→ EXTRACTED ENTRIES
::::::::::
(** * Loss functions, loss composition and epoch loop of [models.py]

    The tensors of [models.py] hold 32-bit floats.  This development reads
    them over the real numbers: a scalar that the program can turn into a
    non-finite float (the mean of an empty tensor, a division by a zero
    variance) is an [xR], whose [None] stands for that non-finite value and
    is absorbing, exactly as [nan] is for the operations used here.

    The core only ever handles 3-vectors and 3x3 matrices, so an [N x 3]
    tensor is a list of [vec3] rows, a [3 x N] tensor is three rows of
    scalars, and a batch of matrices is a list of [mat3].

    [th.svd] belongs to the numerical library and is a parameter of the
    development; what a theorem needs from it is stated at the matrix at
    hand by [svd_ok] (orthogonal factors, non-negative singular values in
    descending order, and the product formula). *)

From Stdlib Require Import Reals List Lra Lia Psatz ZArith Bool Arith.
From Stdlib Require Import RNsatz.
From Stdlib Require Ascii String.
Import (notations) String.
Import ListNotations.

Open Scope R_scope.

(** ** Python exceptions and non-finite scalars *)

Inductive exn : Type :=
| AssertionError
| ZeroDivisionError
| IndexError
| RuntimeError.

Inductive py (A : Type) : Type :=
| Ok (a : A)
| Raise (e : exn).

Arguments Ok {A} a.
Arguments Raise {A} e.

Definition py_bind {A B : Type} (m : py A) (k : A -> py B) : py B :=
  match m with
  | Ok a => k a
  | Raise e => Raise e
  end.

Notation "'do' x <- m ; k" := (py_bind m (fun x => k))
  (at level 10, x name, m at level 100, k at level 200).

(** A float scalar: [Some r] is the finite value [r], [None] is [nan]. *)
Definition xR : Type := option R.

Definition xbind {A B : Type} (m : option A) (k : A -> option B) : option B :=
  match m with
  | Some a => k a
  | None => None
  end.

Notation "'let*' x := m 'in' k" := (xbind m (fun x => k))
  (at level 10, x name, m at level 100, k at level 200).

Definition xadd (a b : xR) : xR :=
  let* x := a in let* y := b in Some (x + y).

Definition xmul (a b : xR) : xR :=
  let* x := a in let* y := b in Some (x * y).

(** Float division [a / b]: with a zero divisor the quotient is [nan] or
    infinite, never finite. *)
Definition xdiv (a b : R) : xR :=
  if Req_EM_T b 0 then None else Some (a / b).

(** ** Vectors, matrices and tensors *)

Record vec3 : Type := V3 { vx : R; vy : R; vz : R }.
::::::::::
→ YOUR TASK
Gather each line from the entries above that includes the word "finite".

→ WRITTEN RESPONSE
    non-finite float (the mean of an empty tensor, a division by a zero
    variance) is an [xR], whose [None] stands for that non-finite value and
(** ** Python exceptions and non-finite scalars *)
(** A float scalar: [Some r] is the finite value [r], [None] is [nan]. *)
    infinite, never finite. *)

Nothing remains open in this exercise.